> [PROBLEM STATEMENT]:
Output exactly the lines below, starting with the line that has "Definition new_Error (msg" and going on through the line that has "new key: appended);", both included, and no other lines.

* * * *

Lemma match_fuel fuel : ∀ fuel' h m raw lim x,
  match_ fuel h m raw lim = Done x → fuel ≤ fuel' →
  match_ fuel' h m raw lim = Done x.
Proof.
  induction fuel as [|fuel IH]; intros fuel' h m raw lim x Hrun Hle; [done|].
  destruct fuel' as [|fuel']; [lia|]. simpl in *.
  destruct (load h m) as [n| |]; try done. simpl in *.
  eapply match_children_mono; [| |done].
  - intros c y Hc. apply (IH fuel'); [done|lia].
  - intros y. unfold finish. destruct (sniff (typ n) raw) as [ps tr].
    destruct (cloneHierarchy fuel h m (Some ps)) as [z| |] eqn:E; try done.
    by rewrite (cloneHierarchy_fuel _ fuel' _ _ _ _ E) by lia.
Qed.

(** The loop of [cloneHierarchy] writes [parent] fields only. *)
Lemma cloneParents_keeps fuel : ∀ h p last h2,
  cloneParents fuel h p last = Done h2 →
  ∀ x nx, nodes h !! x = Some nx →
    ∃ nx', nodes h2 !! x = Some nx' ∧ typ nx' = typ nx ∧
           aliases nx' = aliases nx ∧ extension nx' = extension nx.
Proof.
  induction fuel as [|fuel IH]; intros h p last h2 Hrun x nx Hx;
    destruct p as [pa|]; simpl in Hrun; try done.
  - injection Hrun as <-. by exists nx.
  - unfold clone, load in Hrun.
    destruct (nodes h !! pa) as [n|] eqn:Hpa; [|done]. simpl in Hrun.
    unfold store, load in Hrun. simpl in Hrun.
    set (rc := fresh (dom (nodes h))) in *.
    assert (x ≠ rc) as Hne.
    { intros ->. subst rc. by rewrite fresh_lookup in Hx. }
    destruct (<[rc:=_]> (nodes h) !! last) as [nl|] eqn:Hlast; [|done].
    simpl in Hrun.
    destruct (Parent _ pa) as [p'| |]; try done. simpl in Hrun.
    destruct (decide (x = last)) as [->|Hne'].
    + rewrite lookup_insert_ne in Hlast by done. rewrite Hx in Hlast.
      injection Hlast as <-.
      destruct (IH _ _ _ _ Hrun last (with_parent (Some rc) nx))
        as (nx' & ? & ? & ? & ?); [by apply lookup_insert_eq|].
      by exists nx'.
    + eapply IH; [done|]. simpl. by rewrite !lookup_insert_ne.
  - injection Hrun as <-. by exists nx.
Qed.
(** * Safe onboarding web demo: a shallow embedding of the UI logic

    The repository is a React single-page application around an external
    onboarding SDK.  What it owns is UI state management: four step
    handlers with their phase/result/error slots, the wallet chain-readiness
    routine [ensureWalletOnBase], a wrapper around the network client's
    [readContract], and a small [process.env] polyfill.  Each of these is
    embedded below as an executable definition; the wallet provider, the
    network client and the SDK are external and appear as an arbitrary
    stateful oracle. *)

From stdpp Require Import gmap list.
From Stdlib Require Import Ascii String ZArith.

Open Scope Z_scope.

(** ** JavaScript strings

    A JavaScript string is a sequence of UTF-16 code units; [length] counts
    code units and [trim] removes the code units of the ECMAScript
    [WhiteSpace] and [LineTerminator] productions from both ends. *)

Abbreviation jsstring := (list N).

Definition js (s : string) : jsstring :=
  (fun a => N_of_ascii a) <$> list_ascii_of_string s.

Definition is_js_space (c : N) : bool :=
  ((9 <=? c) && (c <=? 13) || (c =? 32) || (c =? 160) || (c =? 5760)
   || (8192 <=? c) && (c <=? 8202) || (c =? 8232) || (c =? 8233)
   || (c =? 8239) || (c =? 8287) || (c =? 12288) || (c =? 65279))%N.

Fixpoint trimStart (s : jsstring) : jsstring :=
  match s with
  | c :: s' => if is_js_space c then trimStart s' else s
  | [] => []
  end.

Definition trimEnd (s : jsstring) : jsstring := rev (trimStart (rev s)).

Definition trim (s : jsstring) : jsstring := trimEnd (trimStart s).

Fixpoint startsWith (s p : jsstring) {struct p} : bool :=
  match p, s with
  | [], _ => true
  | _ :: _, [] => false
  | c :: p', d :: s' => (c =? d)%N && startsWith s' p'
  end.

Fixpoint includes (s p : jsstring) : bool :=
  startsWith s p ||
  match s with
  | [] => false
  | _ :: s' => includes s' p
  end.

(** Truthiness of a string: only the empty string is falsy. *)
Definition truthy (s : jsstring) : bool :=
  match s with [] => false | _ :: _ => true end.

(** [p] occurs somewhere in [s]. *)
Definition contains (s p : jsstring) : Prop :=
  exists before after, s = before ++ p ++ after.

(** ** Thrown values and settled promises *)

Record JsError := mkError { err_name : jsstring; err_message : jsstring }.

(** [new Error(msg)] *)
Definition new_Error (msg : jsstring) : JsError :=
  {| err_name := js "Error"; err_message := msg |}.

(** Values that are not [instanceof Error]; [JsOther] stands for any other
    value, identified by what [String(v)] returns for it. *)
Inductive JsValue :=
| JsUndefined
| JsNull
| JsString (s : jsstring)
| JsOther (str : jsstring).

Definition String_ (v : JsValue) : jsstring :=
  match v with
  | JsUndefined => js "undefined"
  | JsNull => js "null"
  | JsString s => s
  | JsOther str => str
  end.

Inductive Thrown :=
| ThrownError (e : JsError)
| ThrownValue (v : JsValue).

Inductive Settled (A : Type) :=
| Resolved (a : A)
| Rejected (t : Thrown).
Arguments Resolved {A} a.
Arguments Rejected {A} t.
(** * Directory JSON aggregators: [merge.py] and [merge_json.py]

    A shallow embedding of the two scripts and the proofs of their
    specified properties.

    Both scripts are one linear pass: list a directory, keep the names
    ending in [.json], open and parse each one, accumulate, dump the
    accumulator, print a completion line.  The embedding keeps that shape:

    - a parsed JSON document is a value of [json]; a Python [dict] is an
      association list in insertion order with unique keys, updated the way
      [dict.__setitem__] does it (existing key: value replaced in place,
      new key: appended);
    - the directory is the list of its entries in [os.listdir] order; an
      entry is a name and what sits behind it (a subdirectory, or a regular
      file described by what [json.load] does on it);
    - the effects ([open], [print], [json.dump]) are logged as a trace of
      events, and an uncaught Python exception ends the run: a computation
      is a pair of the events so far and either a value or the exception. *)

From Stdlib Require Import List String Ascii ZArith Bool Lia.
From Stdlib Require Import SpecFloat DecimalString.
From Stdlib Require Import Permutation.
Import ListNotations.
Set Warnings "-register-all".
Open Scope string_scope.
Open Scope list_scope.

(** ** Python values and the builtins the scripts use *)

Module Py.
(** What a replacement leaves is made of the code units of the input and of
    the replacement texts. *)
Lemma replace_Forall (P : jschar → Prop) re f s prev skip :
  (∀ m, Forall P (f m)) → Forall P s →
  Forall P (render f (gscan re prev s skip)).
Proof.
  intros Hf. revert prev skip.
  induction s as [|c s IH]; intros prev skip Hs.
  - destruct skip; cbn [gscan]; [|by constructor].
    destruct (match_at _ _ _) as [m|]; [|by constructor].
    unfold render. simpl. rewrite !(right_id_L [] (++)). apply Hf.
  - apply Forall_cons in Hs as [Hc Hs]. destruct skip as [|n]; cbn [gscan].
    + destruct (match_at re prev (c :: s)) as [m|].
      * destruct (length (m_text m));
          rewrite render_cons_match, ?render_cons_text;
          apply Forall_app; (split; [apply Hf|]); [constructor; [done|]|];
          by apply IH.
      * rewrite render_cons_text. constructor; [done|by apply IH].
    + by apply IH.
Qed.

(** A pattern that can only match at a code unit [c] leaves a text without
    [c] as it is. *)
Lemma replace_absent re f c s prev :
  (∀ prev' t m, match_at re prev' t = Some m → head t = Some c) →
  c ∉ s → render f (gscan re prev s 0) = s.
Proof.
  intros Hhead. revert prev. induction s as [|x s IH]; intros prev Hc.
  - apply replace_nil. destruct (match_at re prev []) eqn:E; [|done].
    by apply Hhead in E.
  - apply not_elem_of_cons in Hc as [Hx Hs]. rewrite replace_miss.
    + by rewrite IH.
    + destruct (match_at re prev (x :: s)) eqn:E; [|done].
      apply Hhead in E. simpl in E. congruence.
Qed.

Lemma rmatch_Chr_head c r st k x :
  rmatch false (Seq (Chr c) r) st k = Some x → head (ms_rest st) = Some c.
Proof.
  simpl. destruct (ms_rest st) as [|y s]; [done|]. unfold chr_eq.
  destruct (c =? y) eqn:E; [|done]. by apply N.eqb_eq in E as ->.
Qed.

Lemma match_at_Chr_head re c r prev t m :
  re_icase re = false → re_body re = Seq (Chr c) r →
  match_at re prev t = Some m → head t = Some c.
Proof.
  intros Hic Hb. unfold match_at. rewrite Hic, Hb.
  destruct (rmatch _ _ _ _) eqn:E; [|done]. intros _.
  by apply rmatch_Chr_head in E.
Qed.

(** ** The patterns of cleanOutput *)

Lemma match_at_crRe prev s :
  match_at crRe prev s
  = match s with
    | c :: t => if c =? CR then Some (mkMatch [CR] [None] t) else None
    | [] => None
    end.
Proof.
  destruct s as [|c t]; [done|]. unfold match_at. simpl. unfold chr_eq.
  rewrite (N.eqb_sym CR c). destruct (c =? CR) eqn:E; [|done].
  apply N.eqb_eq in E as ->. simpl.
  change (CR :: t) with ([CR] ++ t). by rewrite consumed_app.
Qed.

Lemma match_at_crRe_head prev t m :
  match_at crRe prev t = Some m → head t = Some CR.
Proof.
  rewrite match_at_crRe. destruct t as [|c t]; [done|].
  destruct (c =? CR) eqn:E; [|done]. by apply N.eqb_eq in E as ->.
Qed.

Lemma replace_crRe_no_CR prev s :
  CR ∉ render (fun _ => [LF]) (gscan crRe prev s 0).
Proof.
  revert prev. induction s as [|c s IH]; intros prev.
  - rewrite replace_nil by done. apply not_elem_of_nil.
  - destruct (c =? CR) eqn:E.
    + erewrite replace_hit; [|by rewrite match_at_crRe, E|done]. simpl.
      apply not_elem_of_cons. split; [done|apply IH].
    + rewrite replace_miss by (by rewrite match_at_crRe, E).
      apply not_elem_of_cons. split; [|apply IH].
      intros <-. by rewrite N.eqb_refl in E.
Qed.

Lemma is_char_eq a c : is_char a c = (a =? c).
Proof. unfold is_char. apply N.eqb_sym. Qed.

Lemma match_at_blankLinesRe prev s :
  match_at blankLinesRe prev s
  = if starts_with triple_LF s
    then Some (mkMatch (keep_while (is_char LF) s) [None]
                 (skip_while (is_char LF) s))
    else None.
Proof.
  unfold match_at, triple_LF. cbn [re_body re_icase re_groups blankLinesRe rmatch
    ms_prev ms_rest ms_caps rep_min starts_with].
  destruct s as [|c1 [|c2 [|c3 s]]]; rewrite ?is_char_eq;
    try (by repeat destruct (LF =? _)).
  destruct (LF =? c1) eqn:E1; [|done]. destruct (LF =? c2) eqn:E2; [|done].
  destruct (LF =? c3) eqn:E3; [|done]. simpl.
  apply N.eqb_eq in E1 as <-, E2 as <-, E3 as <-.
  rewrite rep_greedy_total by (intros; by eexists). simpl.
  f_equal. f_equal.
  pose proof (keep_skip (is_char LF) s) as Hks.
  remember (keep_while (is_char LF) s) as run eqn:Hrun. clear Hrun.
  remember (skip_while (is_char LF) s) as rest eqn:Hrest. clear Hrest.
  subst s. change (LF :: LF :: LF :: run ++ rest)
    with ((LF :: LF :: LF :: run) ++ rest).
  by rewrite consumed_app.
Qed.

Lemma lead_cons c s : lead (c :: s) = if c =? LF then S (lead s) else 0%nat.
Proof. unfold lead. simpl. unfold is_char. by destruct (c =? LF). Qed.

Lemma lead_LF s : lead (LF :: s) = S (lead s).
Proof. by rewrite lead_cons, N.eqb_refl. Qed.

Lemma lead_skip_while s : lead (skip_while (is_char LF) s) = 0%nat.
Proof.
  induction s as [|c s IH]; [done|]. simpl.
  destruct (is_char LF c) eqn:E; [done|]. unfold lead. simpl. by rewrite E.
Qed.

Lemma starts_with_triple_lead s :
  starts_with triple_LF s = true ↔ (3 ≤ lead s)%nat.
Proof.
  unfold triple_LF.
  destruct s as [|c1 s]; [simpl; unfold lead; simpl; split; [done|lia]|].
  cbn [starts_with]. rewrite lead_cons, (N.eqb_sym LF c1).
  destruct (c1 =? LF); [|simpl; split; [done|lia]].
  destruct s as [|c2 s]; [simpl; unfold lead; simpl; split; [done|lia]|].
  cbn [starts_with]. rewrite lead_cons, (N.eqb_sym LF c2).
  destruct (c2 =? LF); [|simpl; split; [done|lia]].
  destruct s as [|c3 s]; [simpl; unfold lead; simpl; split; [done|lia]|].
  cbn [starts_with]. rewrite lead_cons, (N.eqb_sym LF c3).
  destruct (c3 =? LF); simpl; split; (done || lia).
Qed.

Lemma includes_cons_triple c s :
  includes (c :: s) triple_LF = false
  ↔ starts_with triple_LF (c :: s) = false ∧ includes s triple_LF = false.
Proof. cbn [includes]. apply orb_false_iff. Qed.

Lemma starts_with_triple_false s :
  (lead s < 3)%nat → starts_with triple_LF s = false.
Proof.
  intros H. destruct (starts_with triple_LF s) eqn:E; [|done].
  apply starts_with_triple_lead in E. lia.
Qed.

Lemma keep_while_nonempty s :
  starts_with triple_LF s = true → keep_while (is_char LF) s ≠ [].
Proof.
  intros H%starts_with_triple_lead. unfold lead in H.
  destruct (keep_while _ _); [simpl in H; lia|done].
Qed.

* * * *

> [ANSWER]:
Definition new_Error (msg : jsstring) : JsError :=
  {| err_name := js "Error"; err_message := msg |}.

(** Values that are not [instanceof Error]; [JsOther] stands for any other
    value, identified by what [String(v)] returns for it. *)
Inductive JsValue :=
| JsUndefined
| JsNull
| JsString (s : jsstring)
| JsOther (str : jsstring).

Definition String_ (v : JsValue) : jsstring :=
  match v with
  | JsUndefined => js "undefined"
  | JsNull => js "null"
  | JsString s => s
  | JsOther str => str
  end.

Inductive Thrown :=
| ThrownError (e : JsError)
| ThrownValue (v : JsValue).

Inductive Settled (A : Type) :=
| Resolved (a : A)
| Rejected (t : Thrown).
Arguments Resolved {A} a.
Arguments Rejected {A} t.
(** * Directory JSON aggregators: [merge.py] and [merge_json.py]

    A shallow embedding of the two scripts and the proofs of their
    specified properties.

    Both scripts are one linear pass: list a directory, keep the names
    ending in [.json], open and parse each one, accumulate, dump the
    accumulator, print a completion line.  The embedding keeps that shape:

    - a parsed JSON document is a value of [json]; a Python [dict] is an
      association list in insertion order with unique keys, updated the way
      [dict.__setitem__] does it (existing key: value replaced in place,
      new key: appended);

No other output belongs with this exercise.